Your Clearance Stands on a Predicate. Choose It Like It Matters.
510(k) clearance strategy led by people who have argued substantial equivalence to FDA — predicate selection, testing plans, and submissions built to survive review, not just to get filed.
A 510(k) Is Not an Approval. It Is an Argument.
A 510(k) premarket notification asks FDA to agree that your device is substantially equivalent to one already legally on the market — same intended use, and either the same technology or differences that raise no new questions of safety and effectiveness. Most Class II devices reach the US market this way.
That makes the predicate the single most consequential decision in the program. Choose it on intended use and technological characteristics and the rest of the submission falls into line. Choose it on marketing features — the mistake we are most often hired after — and every test report, every comparison table, and every review question inherits the mismatch.
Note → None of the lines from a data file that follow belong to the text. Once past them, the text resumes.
Lemma rv_send_frame_cost {B} h b frame wrap (f : Host -> B) :
  io_cost (bytes ← io_result (rv_encode frame); f <$> host_send h b (wrap bytes)) 0 0.
Proof.
  apply (io_cost_bind _ _ 0 0 0 0); [apply io_cost_result|]. intros bytes.
  apply io_cost_fmap, send_cost.
Qed.

Lemma rv_process_cost n a p wrap : io_cost (rv_process_plaintext_with_wrap n a p wrap) 0 0.
Proof.
  destruct n as [h]. unfold rv_process_plaintext_with_wrap, rv_handle_datagram. cbn [rv_host].
  destruct (rv_decode p) as [[|o|t|i|t pl|o pl|pr rs]|e]; try apply io_cost_pure.
  - apply rv_send_frame_cost.
  - unfold auto_forward_punch. destruct (is_established h t); [|apply io_cost_pure].
    apply rv_send_frame_cost.
  - unfold auto_send_punch. apply io_cost_fmap. intros w h' w' [_ ->]%send_raw_sound.
    unfold costs. cbn. lia.
  - unfold auto_forward_relay. destruct (is_established h t); apply rv_send_frame_cost.
Qed.

Lemma mp_recv_cost n seed rng : io_cost (mp_recv_one n seed rng) 1 1.
Proof.
  destruct n as [h s t]. unfold mp_recv_one.
  apply (io_cost_bind _ _ 1 0 0 1); [apply recv_cost|]. intros [h' ev].
  destruct ev as [a|a rs pid|a p|a r]; cbn [mp_handle_host_event]; try apply io_cost_pure.
  - destruct (table_insert t (from_peer_id pid) a). apply io_cost_pure.
  - rewrite mp_dispatch_cases. destruct p as [|k body]; [apply io_cost_pure|].
    destruct k; try apply io_cost_pure.
    1, 2: apply io_cost_fmap, pm_process_cost.
    all: apply io_cost_fmap; apply (io_cost_weaken _ 0 0); [|lia..];
      first [apply process_cost|apply rv_process_cost].
Qed.

Lemma mp_dial_cost n a s : io_cost (mp_dial n a s) 0 0.
Proof. destruct n. apply io_cost_fmap, dial_cost. Qed.

Lemma send_kad_frame_cost n a f : io_cost (send_kad_frame n a f) 0 0.
Proof.
  destruct n. apply (io_cost_bind _ _ 0 0 0 0); [apply io_cost_result|]. intros b.
  apply io_cost_fmap, send_cost.
Qed.

Lemma absorb_reach l ev : lookup_reaches l (absorb_lookup_event l ev).
Proof.
  destruct ev; cbn [absorb_lookup_event]; try apply rtc_refl.
  - destruct (is_pending_dial l addr); [|apply rtc_refl]. apply rtc_once, ls_complete.
  - apply rtc_once, ls_response.
Qed.

Lemma absorb_names l ev cs :
  lookup_ok l -> made_of l cs -> made_of (absorb_lookup_event l ev) (cs ++ mux_names ev).
Proof.
  intros Hok Hm. destruct ev; cbn [absorb_lookup_event mux_names]; rewrite ?app_nil_r; try done.
  - destruct (is_pending_dial l addr); [by apply made_of_complete|done].
  - by apply made_of_response.
Qed.

Lemma mp_dial_known n a s w :
  is_Some (host_handshakes (mp_host n) !! a) ->
  io_run (mp_dial n a s) w =
    (Returned (Err (HostState
       ("dial: address " ++ udp_addr_display a ++ " already known to host")%string)), w).
Proof.
  destruct n as [h ps t]. intros Hh. cbn [mp_dial mp_host] in *. rewrite run_fmap_eq.
  by rewrite run_dial_known.
Qed.

(** The node drives lookups like the Kademlia node, with one call of the
    relay's randomness more at most for each datagram. *)
#[export] Instance mux_driver_laws : LookupDriverLaws (D:=mux_driver).
Proof.
  refine {| ld_keeps := mux_keeps; ld_draws := 1 |}.
  - apply mux_keeps_refl.
  - apply mux_keeps_trans.
  - intros n a target. apply send_kad_frame_post.
  - apply mp_dial_post.
  - intros n s. eapply io_post_weaken; [apply mp_recv_post|]. by intros [n' ev].
  - apply absorb_reach.
  - apply absorb_names.
  - intros n a target. apply send_kad_frame_cost.
  - apply mp_dial_cost.
  - intros n s. apply mp_recv_cost.
  - apply mp_dial_known.
Defined.

End cost.
(* ===== verification/MuxProps.v ===== *)
(** * What the multi-protocol node guarantees

    The invariant over every operation, the refinement of the dispatch by
    [dispatch_kind], the agreement with the gossip node run alone, and the
    exchanges over linked hosts: payloads, Kademlia requests, lookups. *)

From S2P Require Export MuxSpec.

Section steps.
Context `{C : Crypto, RT : IoRuntime, R : !Rlnc, A : !Authenticator,
          W : !WireAuthenticator Commitment Tag}.

(** Every operation of the node's interface that changes it. *)
Inductive mux_step (n : MultiProtocolNode) : MultiProtocolNode -> Prop :=
| mps_dial a s n' w w' : io_run (mp_dial n a s) w = (Returned (Ok n'), w') -> mux_step n n'
| mps_app a p n' w w' : io_run (mp_send_app n a p) w = (Returned (Ok n'), w') -> mux_step n n'
| mps_broadcast t data k rng n' c w w' :
    io_run (mp_broadcast n t data k rng) w = (Returned (Ok (n', c)), w') -> mux_step n n'
| mps_kad a f n' w w' : io_run (send_kad_frame n a f) w = (Returned (Ok n'), w') -> mux_step n n'
| mps_rendezvous a f n' w w' :
    io_run (send_rendezvous_frame n a f) w = (Returned (Ok n'), w') -> mux_step n n'
| mps_rpc a body n' w w' : io_run (send_rpc n a body) w = (Returned (Ok n'), w') -> mux_step n n'
| mps_topic t k b c : mux_step n (mp_register_topic n t k b c)
| mps_relay t k b c : mux_step n (mp_register_relay n t k b c)
| mps_untopic t : mux_step n (mp_unregister_topic n t)
| mps_unrelay t : mux_step n (mp_unregister_relay n t)
| mps_evict_topics k : mux_step n (mp_evict_idle_topics n k).1
| mps_evict_relays k : mux_step n (mp_evict_idle_relays n k).1
| mps_recv seed rng n' ev w w' :
    io_run (mp_recv_one n seed rng) w = (Returned (Ok (n', ev)), w') -> mux_step n n'
| mps_lookup target cfg f n' r w w' :
    io_run (mp_lookup_node n target cfg f) w = (Returned (Ok (n', r)), w') -> mux_step n n'.

Context `{!IoLaws RT, RL : !RlncLaws}.

Lemma mp_lookup_keeps n target cfg f n' r w w' :
  io_run (mp_lookup_node n target cfg f) w = (Returned (Ok (n', r)), w') -> mux_keeps n n'.
Proof.
  unfold mp_lookup_node. rewrite run_fmap_eq. intros ([n'' l] & w1 & Hd & [= <- _ _])%run_bind_Ok.
  rewrite drive_lookup_rounds_eq in Hd.
  by destruct (drive_post _ _ _ _ (lookup_new_ok _ _ _ _) _ _ _ Hd) as [? _].
Qed.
Performance testing against recognized consensus standards is what carries the comparison table — the argument is only as strong as the bench behind it.
Four Questions Decide Substantial Equivalence.
FDA’s 510(k) decision flow is public and mechanical. We build the submission to answer each rung before it is asked.
Is the predicate legally marketed?
A cleared, preamendments, or reclassified device that has not been withdrawn for safety reasons. Chains of predicates get scrutinized — a weak link is a review question.
Is the intended use the same?
Judged from your proposed labeling against the predicate’s. Indication wording is engineering here, not copywriting — one clause can move you off the pathway.
Same technological characteristics?
Materials, design, energy source, principle of operation. Same answers close the question; different answers open the fourth rung.
Do the differences raise new questions of safety or effectiveness?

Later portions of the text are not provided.